He shook his head. “No, he spoke to us from heaven. And I think he would speak to you, too, if you’d open your heart and your soul to God.”

I smiled reflexively and looked down. “I believe you, Grandpa, it’s just…hard to believe at the same time, you know?” 

“I do know. I haven’t lost all of my faculties just yet. But I want you to promise me one thing.”

“What’s that?”

“Don’t close your heart. Don’t steel yourself against God. He’ll find you when you least expect it. When he does, don’t say no.”

“I won’t, promise.”

Grandpa died before I landed on Geb.

Grandma followed two weeks later. I can’t be certain my ‘death’ had anything to do with it, but I suspect it was a factor. I am certain they both died at peace, secure in the knowledge that they would both see their son once again. 

I’m far less certain they’ll ever see me again.

 

***

 

Early on the morning I left Earth, Kyle and I checked out of the hotel and took the train to the airport terminal. Houston does security right. There are multiple layers of checks so unobtrusive you wouldn’t even know they existed unless you were looking for them. The only problem is those defensive measures begin at the airport. They don’t extend to the train station.

That’s were Kyle saw the man. 

If he hadn’t, I wouldn’t be here. My thoughts were consumed with the menial tasks of the day, leaving the planet primary among them. Kyle did have the advantage of being so tall he could see everyone in the train car, while I was limited to the belt buckles immediately in front of me.

I glanced up at Kyle and knew something was wrong. His jaw was set. His body, tense. His gaze was locked on something over his right shoulder as the train jostled us gently back and forth.

I tugged on his pant leg. “What is it?”

He nodded in the direction he was looking but said nothing. 

I leaned around the distended abdomen on my left to try to catch a glimpse, but couldn’t see anything unusual.

I looked up and shrugged my shoulders.

Kyle bent down and whispered in my ear.

“Geb male. Early twenties. Big jacket. Looks doped up.”

“What are you going to do?”

“Just talk.”

“We are leaving. We can’t get involved.”

“When the train stops, get as far away as you can. I’ll meet you at the gate.”

Kyle pushed through the people standing up in the aisle. I leaned forward and watched through the gap in his wake. Twenty feet away he stopped and began speaking to someone sitting on the right. I couldn’t see the man’s face. Kyle blocked my view. 

As the train slowed to a stop, their conversation became more animated. The man gestured wildly with his hands, then stood suddenly, allowing me to catch a glimpse. He was definitely Gebian, with pale, almost translucent skin. Taller than Kyle by a few centimeters, the man outweighed him by at least ten kilos. He had a wild look, eyes too wide and eyebrows arched too high. 

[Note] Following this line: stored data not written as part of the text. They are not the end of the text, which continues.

(* ===== verification/NonClausalCorrect.v ===== *)
(** * Correctness of non-clausal simplification

    On propositional problems, with the rewriters of the program (and in the lemmas with any that
    fulfil the contract on Boolean formulas): the round returns, answers false only on assertions without a model, and otherwise leaves
    assertions and substitutions that have together exactly the models of the assertions. *)

From S2P Require Import Prelude Integer BitVector Node Cardinality BVRules BVRulesCorrect BVSimplify Subterm BVNormalize BVSolveEq BVRewriter BoolRewriter BoolRewriterCorrect RewriterLoop RewriterLoopCorrect BoolFormulas CircuitPropagator CircuitCorrect Substitutions SubstitutionsCorrect NonClausal.
Local Open Scope nat_scope.

(** ** Formulas under substitutions *)
Abbreviation bformula := (BoolFormulas.bformula no_leaf).
Lemma no_leaf_value e a : theory_atom a = true -> no_leaf a = true -> exists b, eval e a = Some (VBool b).
Proof. done. Qed.
Abbreviation bformula_value := (BoolFormulas.bformula_value no_leaf no_leaf_value).
Lemma formula_node k ch : bformula (MkNode k ch) = true <-> connective_kind_b k = true /\ arity_ok k (length ch) = true /\ Forall (fun c => bformula c = true) ch.
Proof.
  destruct (connective_kind_b k) eqn:Hk; [rewrite bformula_node by done; tauto |]. cbn. rewrite Hk. split; [done | by intros [? _]].
Qed.
Lemma formula_theory n : bformula n = true -> theoryOf n = Ok THEORY_BOOL.
Proof.
  intros Hn. apply (bformula_theory no_leaf no_leaf_value); [done |]. destruct n as [| | |k ch]; try done. apply formula_node in Hn as [Hk _]. cbn. by rewrite Hk.
Qed.
Definition formula_rel (n r : Node) : Prop := bformula n = true -> bformula r = true /\ brank r <= brank n.
#[export] Instance formula_relation : TermRelation formula_rel.
Proof.
  split; [by intros n Hn | intros a b c H1 H2 Ha; destruct (H1 Ha) as [Hb ?]; destruct (H2 Hb); split; [done | lia] |].
  intros k cs rs Hrs Hb. apply formula_node in Hb as (Hk & Ha & Hcs). pose proof (Forall2_length _ _ _ Hrs) as Hl.
  assert (Forall (fun r => bformula r = true) rs /\ sum_list_with brank rs <= sum_list_with brank cs) as [H1 H2].
  { clear -Hrs Hcs. induction Hrs as [|c r cs rs Hcr _ IH]; [done |]. apply Forall_cons in Hcs as [Hc Hcs]. destruct (Hcr Hc) as [? ?]. destruct (IH Hcs). split; [by constructor | cbn; lia]. }
  split; [apply formula_node; by rewrite <- Hl | cbn; lia].
Qed.
Lemma rel_bdom n r : formula_rel n r -> bdom n -> bdom r.
Proof. intros H [Hn Hr]. destruct (H Hn). split; [done | lia]. Qed.
Lemma bformula_child n c : bformula n = true -> c ∈ children n -> bformula c = true.
Proof.
  intros Hn Hc. destruct n as [| | |k ch]; try (by apply not_elem_of_nil in Hc). apply formula_node in Hn as (_ & _ & H). by apply (proj1 (Forall_forall _ _) H).
Qed.
Lemma bformula_var n : bformula n = true -> isVarNode n = true -> exists x, n = Var x BOOLEAN_TYPE.
Proof. destruct n as [x [] | | |]; try done. by exists x. Qed.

The doors opened and people began pouring out of the train. My view was obscured and I hesitated for a moment, trying to hold my position, but the flow of human traffic forced me out of the car. I let it happen. Kyle told me to leave anyway. 

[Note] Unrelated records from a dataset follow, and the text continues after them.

(* ===== verification/CDInsertHashMap.v ===== *)
(** * [CDInsertHashMap<Key, Data>] and [CDHashSet<V>]: backtrackable maps without assignment

    Models [src/context/cdinsert_hashmap.h] and [src/context/cdhashset.h].  An [InsertHashMap] is a
    hash map with a deque of its keys; the context-dependent map inserts at the back and a pop
    takes keys from the back, while [insertAtContextLevelZero] inserts at the front, so that its
    keys survive.  Only two numbers are saved: the size and the number of insertions at the front.

    The object is seen through the protocol of [ContextObj]: the first change after a push
    saves a copy, and the pop restores it.  The order of the hash map's own iterators is
    unspecified; the iteration over keys is that of the deque. *)

From S2P Require Import Prelude CDList.
Local Open Scope Z_scope.

Section insert_map.
Context {Key Data : Type} `{Countable Key}.

(** ** [InsertHashMap] *)
Record InsertHashMap : Type := MkInsertHashMap { d_keys : list Key; d_hashMap : gmap Key Data }.
Definition ihm_size (m : InsertHashMap) : Z := Z.of_nat (length (d_keys m)).
Definition ihm_empty (m : InsertHashMap) : bool := match d_keys m with [] => true | _ => false end.
Definition ihm_contains (m : InsertHashMap) (k : Key) : bool := bool_decide (is_Some (d_hashMap m !! k)).
(** [operator[]] *)
Definition ihm_at (m : InsertHashMap) (k : Key) : M Data := match d_hashMap m !! k with Some d => Ok d | None => Throw AssertionFailed end.
Definition push_front (k : Key) (d : Data) (m : InsertHashMap) : M InsertHashMap :=
  _ ← check AssertionFailed (negb (ihm_contains m k));
  Ok (MkInsertHashMap (k :: d_keys m) (<[k:=d]> (d_hashMap m))).
Definition push_back (k : Key) (d : Data) (m : InsertHashMap) : M InsertHashMap :=
  _ ← check AssertionFailed (negb (ihm_contains m k));
  Ok (MkInsertHashMap (d_keys m ++ [k]) (<[k:=d]> (d_hashMap m))).
Definition pop_front (m : InsertHashMap) : M InsertHashMap :=
  match d_keys m with
  | [] => Throw AssertionFailed
  | front :: keys => Ok (MkInsertHashMap keys (delete front (d_hashMap m)))
  end.
Definition pop_back (m : InsertHashMap) : M InsertHashMap :=
  match last (d_keys m) with
  | None => Throw AssertionFailed
  | Some back => Ok (MkInsertHashMap (removelast (d_keys m)) (delete back (d_hashMap m)))
  end.
Fixpoint pop_loop (fuel : nat) (s : Z) (m : InsertHashMap) : M InsertHashMap :=
  if s <? ihm_size m then
    match fuel with O => Throw OutOfFuel | S fuel' => m ← pop_back m; pop_loop fuel' s m end
  else Ok m.
Definition pop_to_size (s : Z) (m : InsertHashMap) : M InsertHashMap := pop_loop (length (d_keys m)) s m.

(** ** [CDInsertHashMap] *)
Record CDInsertHashMap : Type := MkCDInsertHashMap { d_insertMap : option InsertHashMap; d_size : Z; d_pushFronts : Z }.
Definition new_CDInsertHashMap : CDInsertHashMap := MkCDInsertHashMap (Some (MkInsertHashMap [] ∅)) 0 0.
Definition the_map (this : CDInsertHashMap) : M InsertHashMap := match d_insertMap this with Some m => Ok m | None => Throw OutOfBounds end.
(** The copy that [save] makes. *)
Definition copy (this : CDInsertHashMap) : CDInsertHashMap := MkCDInsertHashMap None (d_size this) (d_pushFronts this).
Definition restore (data this : CDInsertHashMap) : M CDInsertHashMap :=
  _ ← check AssertionFailed (d_pushFronts data <=? d_pushFronts this);
  let restoreSize := CDList.size_t (d_size data + CDList.size_t (d_pushFronts this - d_pushFronts data)) in
  m ← the_map this;
  m ← pop_to_size restoreSize m;
  _ ← check AssertionFailed (ihm_size m =? restoreSize);
  Ok (MkCDInsertHashMap (Some m) restoreSize (d_pushFronts this)).
Definition empty (this : CDInsertHashMap) : bool := d_size this =? 0.
Definition size (this : CDInsertHashMap) : Z := d_size this.
Definition contains (this : CDInsertHashMap) (k : Key) : M bool := m ← the_map this; Ok (ihm_contains m k).
Definition at_key (this : CDInsertHashMap) (k : Key) : M Data := m ← the_map this; ihm_at m k.
(** The keys from [key_begin()] to [key_end()]. *)
Definition key_list (this : CDInsertHashMap) : M (list Key) := m ← the_map this; Ok (d_keys m).
(** After [makeCurrent()]. *)
Definition insert_current (k : Key) (d : Data) (this : CDInsertHashMap) : M CDInsertHashMap :=
  let size := CDList.size_t (d_size this + 1) in
  m ← the_map this;
  m ← push_back k d m;
  _ ← check AssertionFailed (ihm_size m =? size);
  Ok (MkCDInsertHashMap (Some m) size (d_pushFronts this)).
Definition insert_zero_current (k : Key) (d : Data) (this : CDInsertHashMap) : M CDInsertHashMap :=
  m ← the_map this;
  m ← push_front k d m;
  Ok (MkCDInsertHashMap (Some m) (CDList.size_t (d_size this + 1)) (CDList.size_t (d_pushFronts this + 1))).

(** ** In a context *)
(** The object and, for every scope above the one it was made in, the copy saved there, the innermost first. *)
Record Versions : Type := MkVersions { v_this : CDInsertHashMap; v_saved : list (option CDInsertHashMap) }.
Abbreviation VM := (SM Versions).
Definition new_object : Versions := MkVersions new_CDInsertHashMap [].
Definition makeCurrent : VM unit := modify (fun v =>
  match v_saved v with None :: l => MkVersions (v_this v) (Some (copy (v_this v)) :: l) | _ => v end).
Definition change (f : CDInsertHashMap -> M CDInsertHashMap) : VM unit := fun v => match f (v_this v) with Ok d => Ok (tt, MkVersions d (v_saved v)) | Throw e => Throw e end.
Definition ask {X} (f : CDInsertHashMap -> M X) : VM X := fun v => match f (v_this v) with Ok x => Ok (x, v) | Throw e => Throw e end.
Definition push : VM unit := modify (fun v => MkVersions (v_this v) (None :: v_saved v)).
Definition pop : VM unit := fun v =>
  match v_saved v with
  | [] => Throw AssertionFailed
  | None :: l => Ok (tt, MkVersions (v_this v) l)
  | Some data :: l => match restore data (v_this v) with Ok d => Ok (tt, MkVersions d l) | Throw e => Throw e end
  end.
Definition insert (k : Key) (d : Data) : VM unit := _ ← makeCurrent; change (insert_current k d).
Definition insert_safe (k : Key) (d : Data) : VM bool := c ← ask (fun this => contains this k); if c : bool then mret false else _ ← insert k d; mret true.
Definition insertAtContextLevelZero (k : Key) (d : Data) : VM unit := _ ← makeCurrent; change (insert_zero_current k d).
End insert_map.
Arguments InsertHashMap Key Data {_ _}.
Arguments CDInsertHashMap Key Data {_ _}.
Arguments Versions Key Data {_ _}.

(** ** [CDHashSet] *)
Section hash_set.
Context {V : Type} `{Countable V}.
Abbreviation CDHashSet := (Versions V bool).
Definition set_insert (v : V) : SM CDHashSet bool := insert_safe v true.
Definition set_contains (v : V) : SM CDHashSet bool := ask (fun this => contains this v).
Definition set_size : SM CDHashSet Z := ask (fun this => Ok (size this)).
Definition set_insertAtContextLevelZero (v : V) : SM CDHashSet unit := insertAtContextLevelZero v true.
End hash_set.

When I reached the staircase, I heard a woman scream. I turned back around and saw a small group of people struggling to push a sea of humans up against the stairs and away from the train. Something bad was about to happen. I knew it, and those frantic few people at the back knew it, but no one else did. 

I hurried up the stairs as fast as my legs could carry me, holding tight to the bag over my shoulder. 

A man yelled, “He’s got a bomb!” 

A school of heads that had been mindlessly climbing perked up and turned around in unison. 

“Run!” A woman shrieked, and the stampede began. 

I couldn’t keep up. I stopped and crouched low against the marble wall to my left as legs flew past me. A woman’s foot hit me in the ass, sending her sprawling to the stairs beside me.

This may or may not have saved her life. 

At that moment, the bomb exploded. 

I was well shielded from the blast. The tall weed is sheared in these situations and I made myself as small as a field mouse. 

I stayed small for a while, sucked up against the wall, wondering what to do next. 

I know what you’re thinking: the only thing I could do was get up and help the wounded. That’s eventually what I did, but in my mind, it wasn’t that simple. I had just ‘died’ the day before. My partner Kyle – which wasn’t his real name – was almost certainly dead. I was supposed to get on a spacecraft in a few hours and it looked like our mission was over before it ever got started. So I sat there for a while, thinking all this through, before I eventually asked myself, ‘What would a human do?’ 

The answer was obvious. 

I left my bag and ran down the stairs as people scrambled to climb up. I don’t know if they were worried about another bomb or if they were just running away. I didn’t judge. 

The train car was a twisted pile of metal. Anyone inside was dead. There was a mass of people on the ground at the foot of the stairs, the unlucky few who caught at the choke point. I stopped at a woman sitting up on the floor. Her lower right leg was blown off and several inches of bone protruded from mangled, oozing flesh. 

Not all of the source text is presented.